Answer: The difference is that there is an ātmā in our body, which identifies with the body. How do we know this? We know this because the Bhagavad Gītā says so.

Question: So are our bodies basically like robots?

Answer: Of course. Bodies are very sophisticated robots. Śrī Kṛśṇa Himself states that our bodies are yantras- machines.

Question: So ātmā does not experience any emotion? Who experiences it?

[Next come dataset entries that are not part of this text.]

Definition handleMouseMove (event : MouseEvent) (s : State) : State :=
  if negb (isDraggingRef s) then s
  else
    let deltaX := clientX event - Point.x (previousMouseRef s) in
    let deltaY := clientY event - Point.y (previousMouseRef s) in
    let s :=
      with_camera
        (fun camera =>
           let r := PerspectiveCamera.rotation camera in
           let r := Euler.mk (Euler.x r) (Euler.y r - deltaX * 0.005)
                             (Euler.z r) in
           let r := Euler.mk (Euler.x r - deltaY * 0.005) (Euler.y r)
                             (Euler.z r) in
           let r := Euler.mk
                      (Math.max ((- Math.PI) / 2)
                                (Math.min (Math.PI / 2) (Euler.x r)))
                      (Euler.y r) (Euler.z r) in
           PerspectiveCamera.set_rotation r camera)
        s in
    set_previousMouseRef (Point.mk (clientX event) (clientY event)) s.

Section Host.
Context `{Math.Trig}.
Definition dispatch : Event -> State -> State :=
  dispatch_with handleMouseMove.
Definition trace : list Event -> State -> list State :=
  trace_with handleMouseMove.
(** The state after all the events of a sequence. *)
Definition run (es : list Event) (s : State) : State :=
  fold_left (fun s e => dispatch e s) es s.
End Host.

(** [hotspotPositions[id]]: [None] is [undefined], the key being absent. *)
Fixpoint lookup (k : string) (o : HotspotPositions)
  : option (option Anchor.t) :=
  match o with
  | [] => None
  | (k', v) :: o' => if String.eqb k k' then Some v else lookup k o'
  end.
Definition cron (action message : string) (every_seconds : option Z)
    (cron_expr at_ job_id : option string) : M string :=
  let given (o : option string) :=
    match o with Some s => negb (Str.is_empty s) | None => false end in
  let text (o : option string) := default EmptyString o in
  do jobs <- _load_cron_jobs;
  if String.eqb action "list" then
    if negb (Dyn.truthy jobs)
    then _ret "tool.cron.output" "No scheduled jobs."
    else
      do items <- lift (Dyn.iterate jobs);
      do lines <- lift (job_lines items);
      let result := Str.join Str.NL ("Scheduled jobs:" :: lines) in
      ret result
  else if String.eqb action "remove" then
    if negb (given job_id)
    then _ret "tool.cron.output" "Error: job_id is required for remove"
    else
      do before <- lift (Dyn.len jobs);
      do items <- lift (Dyn.iterate jobs);
      do kept <- lift (jobs_without (text job_id) items);
      if (length kept =? before)%nat
      then _ret "tool.cron.output" ("Job " +:+ text job_id +:+ " not found")
      else
        run _save_cron_jobs (JArr kept);
        let result := "Removed job " +:+ text job_id in
        ret result
  else if String.eqb action "add" then
    if Str.is_empty message
    then _ret "tool.cron.output" "Error: message is required for add"
    else
      let every :=
        match every_seconds with Some n => negb (n =? 0)%Z | None => false end in
      let schedule :=
        if every then Some ("every:" +:+ pretty (default 0%Z every_seconds) +:+ "s")
        else if given cron_expr then Some ("cron:" +:+ text cron_expr)
        else if given at_ then Some ("at:" +:+ text at_)
        else None in
      match schedule with
      | None => _ret "tool.cron.output" missing_schedule
      | Some schedule =>
          do hex <- uuid4_hex;
          do created_at <- get now;
          let id := Str.take 8 hex in
          let name := Str.take 30 message in
          let new_job :=
            JObj [("id", JStr id); ("name", JStr name); ("message", JStr message);
                  ("schedule", JStr schedule); ("created_at", JStr created_at)] in
          do jobs <- lift (Dyn.append jobs new_job);
          run _save_cron_jobs jobs;
          let result := "Created job " +:+ quoted name +:+ " (id: " +:+ id +:+ ")" in
          ret result
      end
  else _ret "tool.cron.output" ("Unknown action: " +:+ action).

End Tools.

(** ** [picobot/skills.py] *)

Module Skills.
Import PathLib.

Record SkillInfo : Type := mkSkillInfo {
  name : string;
  path : abspath;
  source : string;
  description : string;
}.

Record SkillRegistry : Type := mkSkillRegistry {
  workspace : abspath;
  workspace_skills_dir : abspath;
  builtin_skills_dir : abspath;
}.

(** [SkillRegistry.__init__]; [package_dir] is [Path(__file__).parent]. *)
Definition SkillRegistry_init (package_dir : abspath)
    (workspace builtin_skills_dir : option PurePath) : M SkillRegistry :=
  do here <- get cwd;
  let start := default (absolute here) workspace in
  do ws <- resolve start;
  do builtin <- resolve (default (absolute (package_dir ++ ["skills"]))
                           builtin_skills_dir);
  ret (mkSkillRegistry ws (ws ++ ["skills"]) builtin).

(** [get_registry] *)
Definition get_registry (package_dir : abspath) : M SkillRegistry :=
  let from_env (name : string) : M (option PurePath) :=
    do v <- Tools.getenv name;
    match v with
    | Some e =>
        if negb (Str.is_empty e)
        then (do p <- expanduser (Path e); ret (Some p))
        else ret None
    | None => ret None
    end in
  do workspace <- from_env "PICOBOT_WORKSPACE";
  do builtin_skills_dir <- from_env "PICOBOT_BUILTIN_SKILLS_DIR";
  SkillRegistry_init package_dir workspace builtin_skills_dir.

Answer: The jīva, which refers to the ātmā-mind-body complex, experiences it. The ātmā’s “I” animates the mind’s “I”. When we state the sentence, “I feel sad”, the “I” in the sentence is the “I” of the ‘ātmā’ expressed through the mind’s “I” or ahaṅkāra. We cannot say the pure ātmā experiences anything because all experience is external to ātmā. What we can say is that the ātmā’s existence enables the experience of the composite jīva.

Question: What is the pramāṇa for this?

Answer: See the verse in Gita 13.5-6

mahā-bhūtāny ahaṅkāro buddhir avyaktam eva caindriyāṇi daśaikaṁ ca pañca cendriya-gocarāḥicchā dveṣaḥ sukhaṁ duḥkhaṁ saṅghātaś cetanā dhṛtiḥetat kṣetraṁ samāsena sa-vikāram udāhṛtam

The five great elements, the conditional I-sense, the intellect, the unmanifest [prakṛti], the ten sense faculties and the mind, the five sense objects, desire, aversion, happiness, distress, the aggregate [of the elements, called the body], awareness, and fortitude — all this is described in brief as the field of action along with its modifications.

As you can see, Śrī Kṛśṇa is saying that all emotions are in the kṣetra, which includes the mind-body complex, and not in the ātmā. Therefore, arguments that infer the ātmā purely from the existence of emotions as opposed to quoting śāstra, are fundamentally flawed.